Any general advice for a push/pull meet? Pros/Cons?


#2

It probably depends on how you respond to changing squat/deadlift frequency and/or using different variations. One option is to focus on deadlifts and the muscles that build the deadlift (can include squat variations) without worrying about squat strength. A second option is to keep the comp squat if it has great carryover to your deadlift.

It depends on what works best for you. It also depends on whether you want to put up the biggest deadlift possible or just manage a deadlift PR while sticking to the main goal of getting your total up (even though it’s only a push/pull meet) - that can even be the same goal.

For your knee issue, it depends what range of motion or type of movement affects it. Are you able to do front squats, high bar squats, zercher squats, pin squats, leg presses, leg extensions etc. without stressing it too much. And if so, how heavy can you go?

Personally I would just focus on deadlifts to allow my knees to recover. If I were deadlifting 2-4 times a week I might not need much assistance work. If I were only deadlifting once a week I would make sure to stimulate the muscle groups that aren’t being trained enough when deadlifting, which can include anterior dominant or posterior dominant work depending on strengths (if muscle aren’t getting enough volume) or weaknesses (if muscles aren’t getting enough volume). IMO, all muscles need to be trained.

To maintain technique in any lift, I found that working up to a few reps at around 80% once each week is enough.


#3

I’d probably ease off on the squats and focus on my DL. Just do supplementary work that’ll keep your squat drivers strong.

If I had to pick, I’d say box squats of some kind might be the go to drive both your DL and maintain your squat. I’ve generally found box squats are nicer on my knees than regular squats, plus they hammer all my deadlift muscles.

I’d also recommend setting up your deadlift work so you really do peak for the meet - even if you aren’t squatting as much high volume pulling could quite easily end up with you getting pretty beat up overall if you’re not careful how you go about it. For instance, in your situation I would probably pull heavy once a week, pull light-moderate for speed with opposite style once a week and maybe add in a deadliftalike (block pulls, snatch grip, etc) movement once a week and/or do box squats on that day too.
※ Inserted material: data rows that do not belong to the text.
(* ===== verification/ServerInvariant.v ===== *)
(** The invariant of the rate limit server over every run of its operations,
    the failing ones included: each condition is kept under its own name, for
    the cluster it speaks of, in the store of the shard of that cluster.  It
    is proved for every store that keeps conditions where they were put, and
    both stores do. *)
From stdpp Require Import base tactics list strings gmap sets relations.
From Stdlib Require Import ZArith Lia.
From S2P Require Import Prelude ApiTypes Validation FlowControl GlobalFlowControl LimitStore K8sStore Float64 Allocation RateLimiter RateLimiterSpec.

Local Open Scope Z_scope.
Local Open Scope go_scope.

(** * Stores that keep conditions where they were put *)

Section keeps.
Context `{RateLimiter} {W S : Type} `{!LimitStore W S} `{!LimitStoreLaws W S}.

(** What a store has after an operation it had before, or the operation put
    it there. *)
Definition kept (s s' : S) (put : string -> string -> RateLimitCondition -> Prop) : Prop :=
  ls_inv s' /\ forall c n x, ls_Get s' c n = Ok x -> ls_Get s c n = Ok x \/ put c n x.

Definition nothing (_ _ : string) (_ : RateLimitCondition) : Prop := False.

Lemma kept_refl s put : ls_inv s -> kept s s put.
Proof. split; [done|]. by left. Qed.
End keeps.

(** What holds of an operation whatever it returns.  [ls_loads] are the clusters
    whose conditions [Load] brings. *)
Class LimitStoreKeeps `{RateLimiter} (W S : Type) `{!LimitStore W S} `{!LimitStoreLaws W S} := {
  ls_loads : S -> string -> Prop;
  keeps_save : forall w s c cond, ls_inv s ->
    kept s (snd (fst (ls_Save w s c cond))) (fun c' n x => c' = c /\ same_content x cond);
  keeps_others : forall w s c cond c' n, ls_inv s -> (c', n) <> (c, rlc_Name cond) ->
    ls_Get (snd (fst (ls_Save w s c cond))) c' n = ls_Get s c' n;
  keeps_delete : forall w s c n, ls_inv s -> kept s (snd (fst (ls_Delete w s c n))) nothing;
  keeps_delete_upstream : forall w s c, ls_inv s -> kept s (snd (fst (ls_DeleteUpstream w s c))) nothing;
  keeps_update : forall s c n f, ls_inv s -> kept s (ls_UpdateFlowControl s c n f) nothing;
  keeps_load : forall w s, ls_inv s ->
    kept s (snd (fst (ls_Load w s))) (fun c n x => rls_UpstreamCluster (rlc_Spec x) = c /\ ls_loads s c)
}.

Section local.
Context `{RateLimiter} `{MapRange}.

Lemma local_Save_kept (s : localStore) c cond :
  local_inv s -> forall c' n x, localStore_Get (fst (localStore_Save s c cond)) c' n = Ok x ->
  localStore_Get s c' n = Ok x \/ (c' = c /\ x = cond).
Proof.
  intros Hs c' n x Hx. destruct (Save_spec s c cond _ Hs eq_refl) as (_ & Hg & Hne & _).
  destruct (decide ((c', n) = (c, rlc_Name cond))) as [[= -> ->]|Hd].
  - right. split; [done|]. cbn in Hg, Hx. congruence.
  - left. cbn in Hne, Hx. by rewrite <- (Hne c' n Hd).
Qed.

Lemma local_Delete_kept (s : localStore) c n :
  local_inv s -> kept (W := unit) s (fst (localStore_Delete s c n)) nothing.
Proof.
  intros Hs. destruct (Delete_spec s c n _ Hs (localStore_Delete_Ok s c n)) as (Hs' & Hg & Hne & _).
  split; [done|]. intros c' n' x Hx. left. destruct (decide ((c', n') = (c, n))) as [[= -> ->]|Hd]; cbn in *; [congruence|].
  by rewrite <- Hne.
Qed.

Lemma local_DeleteUpstream_kept (s : localStore) c c' n x :
  localStore_Get (fst (localStore_DeleteUpstream s c)) c' n = Ok x -> localStore_Get s c' n = Ok x.
Proof.
  unfold localStore_Get. cbn. destruct (decide (c' = c)) as [->|Hne]; [by rewrite lookup_delete_eq|].
  by rewrite lookup_delete_ne.
Qed.

Lemma local_UpdateFlowControl_kept (s : localStore) c n f c' n' :
  localStore_Get (localStore_UpdateFlowControl s c n f) c' n' = localStore_Get s c' n'.
Proof.
  unfold localStore_Get, localStore_UpdateFlowControl. cbn. destruct (decide (c' = c)) as [->|Hne].
  - rewrite lookup_alter_eq. by destruct (clusters s !! c).
  - by rewrite lookup_alter_ne.
Qed.

#[export] Instance localStore_keeps {W} : LimitStoreKeeps W localStore.
Proof.
  refine {| ls_loads _ _ := False |}; cbn.
  - intros w s c cond Hs. split; [by apply (Save_spec s c cond _ Hs eq_refl)|].
    intros c' n x [Hx|[-> ->]]%local_Save_kept; [by left| |done]. right. by split.
  - intros w s c cond c' n Hs Hne. by apply (Save_spec s c cond _ Hs eq_refl).
  - intros w s c n Hs. by apply local_Delete_kept.
  - intros w s c Hs. split; [by apply (DeleteUpstream_spec s c _ Hs eq_refl)|].
    intros c' n x Hx%local_DeleteUpstream_kept. by left.
  - intros s c n f Hs. split; [by apply (UpdateFlowControl_spec s c n f "" "" Hs)|].
    intros c' n' x. cbn. rewrite local_UpdateFlowControl_kept. by left.
  - intros w s Hs. by apply kept_refl.
Defined.
End local.

Section object.
Context `{RateLimiter} `{MapRange} {W : Type} `{!RestClient W} `{Backoff}.

Lemma load_items_kept items s s' :
  local_inv (os_localStore s) -> load_items s items = Ok s' ->
  local_inv (os_localStore s') /\
  forall c n x, localStore_Get (os_localStore s') c n = Ok x -> localStore_Get (os_localStore s) c n = Ok x \/
    (rls_UpstreamCluster (rlc_Spec x) = c /\ GetShardID c (os_shardCount s) = Ok (os_shard s)).
Proof.
  revert s. induction items as [|item items IH]; intros s Hs; [intros [= <-]; eauto|].
  cbn [load_items]. destruct (GetShardID _ _) as [shard|[]|] eqn:E; [|done]. cbn [result_bind].
  destruct (Z.eqb_spec shard (os_shard s)) as [->|]; cbn [negb]; [|by apply IH].
  rewrite (surjective_pairing (localStore_Save _ _ item)). intros Hload.
  pose proof (proj1 (Save_spec _ (rls_UpstreamCluster (rlc_Spec item)) item _ Hs eq_refl)) as Hsave.
  destruct (IH (with_local s (fst (localStore_Save (os_localStore s) (rls_UpstreamCluster (rlc_Spec item)) item)))
    Hsave Hload) as [Hs' Hget]. split; [exact Hs'|].
  intros c n x Hx. destruct (Hget c n x Hx) as [Hl|Hl]; [|by right]. cbn in Hl.
  destruct (local_Save_kept _ _ _ Hs c n x Hl) as [?|[-> ->]]; [by left|by right].
Qed.

#[export] Instance objectStore_keeps : LimitStoreKeeps W objectStore.
Proof.
  refine {| ls_loads s c := GetShardID c (os_shardCount s) = Ok (os_shard s) |}; cbn.
  - intros w s c cond Hs. unfold objectStore_Save.
    destruct (GetShardID _ _) as [shard|[]|]; [|by apply kept_refl]. destruct (negb _); [by apply kept_refl|].
    destruct (if os_syncPeriod s =? 0 then _ else _) as [[w1 cond1] err] eqn:E.
    destruct err as [e|]; [by apply kept_refl|].
    assert (same_content cond1 cond) as Hc.
    { destruct (os_syncPeriod s =? 0); [|injection E as _ <-; apply same_content_refl].
      by apply createOrUpdate_spec in E as [? _]. }
    split; [by apply (Save_spec _ c cond1 _ Hs eq_refl)|].
    intros c' n x [Hx|[-> ->]]%local_Save_kept; [by left|by right|done].
  - intros w s c cond c' n Hs Hne. unfold objectStore_Save.
    destruct (GetShardID _ _) as [shard|[]|]; [|done]. destruct (negb _); [done|].
    destruct (if os_syncPeriod s =? 0 then _ else _) as [[w1 cond1] err] eqn:E. destruct err as [e|]; [done|].
    apply (Save_spec _ c cond1 _ Hs eq_refl). assert (rlc_Name cond1 = rlc_Name cond) as ->; [|done].
    destruct (os_syncPeriod s =? 0); [|by injection E as _ <-]. by apply createOrUpdate_spec in E as [(? & _) _].
  - intros w s c n Hs. unfold objectStore_Delete. destruct (RetryOnConflict _ w) as [w1 [e|]]; [by apply kept_refl|].
    rewrite localStore_Delete_Ok. destruct (local_Delete_kept (os_localStore s) c n Hs) as [Hs' Hk]. by split.
  - intros w s c Hs. unfold objectStore_DeleteUpstream.
    destruct (delete_all_on_server _ _) as [w1 [e|]]; [by apply kept_refl|].
    split; [by apply (DeleteUpstream_spec _ c _ Hs eq_refl)|].
    intros c' n x Hx%local_DeleteUpstream_kept. by left.
  - intros s c n f Hs. split; [by apply (UpdateFlowControl_spec _ c n f "" "" Hs)|].
    intros c' n' x. cbn. rewrite local_UpdateFlowControl_kept. by left.
  - intros w s Hs. unfold objectStore_Load. destruct (rest_List w) as [e|items]; [by apply kept_refl|].
    destruct (load_items s items) as [s'|[]|] eqn:E; [|by apply kept_refl]. by apply (load_items_kept items s s').
Defined.
End object.

(** * The server *)

Section server.
Context `{RateLimiter} `{MapRange} `{FloatToInt} {W S : Type} `{!LimitStore W S} `{!LimitStoreLaws W S} `{!LimitStoreKeeps W S}.
Context (error_text : api_error -> string) (newStore : Z -> option S).
Context (instance_selector : string -> gmap string string -> bool).
Implicit Types r : rateLimiter (W := W) (S := S).

(** A condition kept for a cluster in the store of a shard. *)
Definition filed (count shard : Z) (cluster : string) (x : RateLimitCondition) : Prop :=
  rls_UpstreamCluster (rlc_Spec x) = cluster /\ GetShardID cluster count = Ok shard.

Definition store_ok (count shard : Z) (s : S) : Prop :=
  ls_inv s /\ forall c n x, ls_Get s c n = Ok x -> filed count shard c x.

Definition server_ok r : Prop := map_Forall (store_ok (rl_shardCount r)) (rl_limitStoreMap r).

Lemma kept_ok count shard s s' put :
  store_ok count shard s -> kept s s' put -> (forall c n x, put c n x -> filed count shard c x) ->
  store_ok count shard s'.
Proof. intros [_ Hs] [Hinv Hk] Hput. split; [done|]. intros c n x Hx. destruct (Hk c n x Hx); eauto. Qed.

Lemma unchanged_ok count shard s s' :
  store_ok count shard s -> kept s s' nothing -> store_ok count shard s'.
Proof. intros Hs Hk. apply (kept_ok _ _ _ _ _ Hs Hk). intros c n x []. Qed.

(** A run of the server that keeps its invariant. *)
Definition safe r r' : Prop := rl_shardCount r' = rl_shardCount r /\ (server_ok r -> server_ok r').

#[export] Instance safe_preorder : PreOrder safe.
Proof.
  split; [by intros r|]. intros r1 r2 r3 [Hc1 Hs1] [Hc2 Hs2]. split; [congruence|auto].
Qed.

Lemma safe_foldl {A} (f : rateLimiter -> A -> rateLimiter) l r :
  (forall r a, safe r (f r a)) -> safe r (foldl f r l).
Proof.
  intros Hf. revert r. induction l as [|a l IH]; intros r; cbn [foldl]; [reflexivity|].
  by transitivity (f r a).
Qed.

(** Changing the store of a shard. *)
Lemma safe_store r r' shard s :
  rl_shardCount r' = rl_shardCount r -> rl_limitStoreMap r' = <[shard := s]> (rl_limitStoreMap r) ->
  (server_ok r -> store_ok (rl_shardCount r) shard s) -> safe r r'.
Proof.
  intros Hc Hm Hs. split; [done|]. intros Hr. unfold server_ok. rewrite Hc, Hm. by apply map_Forall_insert_2; auto.
Qed.

(** Changing anything but the stores. *)
Lemma safe_same r r' :
  rl_shardCount r' = rl_shardCount r -> rl_limitStoreMap r' = rl_limitStoreMap r -> safe r r'.
Proof. intros Hc Hm. split; [done|]. unfold server_ok. by rewrite Hc, Hm. Qed.

Lemma safe_drop r shard s : safe r (drop_store r shard s).
Proof. split; [done|]. intros Hr. by apply map_Forall_delete. Qed.

Lemma server_store r shard s :
  getLimitStoreForShard r shard = Some s -> server_ok r -> store_ok (rl_shardCount r) shard s.
Proof. intros Hs Hr. by apply (Hr shard s). Qed.

(** ** Acquire *)

Lemma acquire_one_kept clock (store : S) upstream instance rid limit :
  ls_inv store -> kept store (fst (acquire_one error_text clock store upstream instance rid limit)) nothing.
Proof.
  intros Hs. unfold acquire_one. destruct (ls_GetFlowControl _ _ _) as [fc|e|]; [|by apply kept_refl..].
  destruct (_ <? 0); [by apply kept_refl|].
  destruct (GlobalFlowControl_Type fc); try by apply kept_refl.
  - destruct (GlobalFlowControl_SetState _ _ _ _) as [fc' [[a t] e]]. by apply keeps_update.
  - destruct (try_tokens _ _ _ _ _) as [[fc' a] g]. by apply keeps_update.
Qed.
EDIT: with squatting and how heavy, I’d keep it light enough not to strain the knee but heavy enough that you have to work. For me that’d probably be triples around the 80% mark. Fine line again, but box squats should add a safety margin.


#4

Thanks for the input guys.

Deadlifting a few times a week is definitely not an issue. I’ll probably end up programming a heavy day, a speed day and an accessory/technique day. Box squats are a great idea, they hit my adductors well. I guess was just paranoid of loosing squat strength if I back off or stopped completely, but yeah the general consensus has been triples at around 75-80% so I should be fine I guess.


#5

I think you’re on the right track.

Throw in some banded TKE’s and make sure you’re rolling your IT bands and calves really well.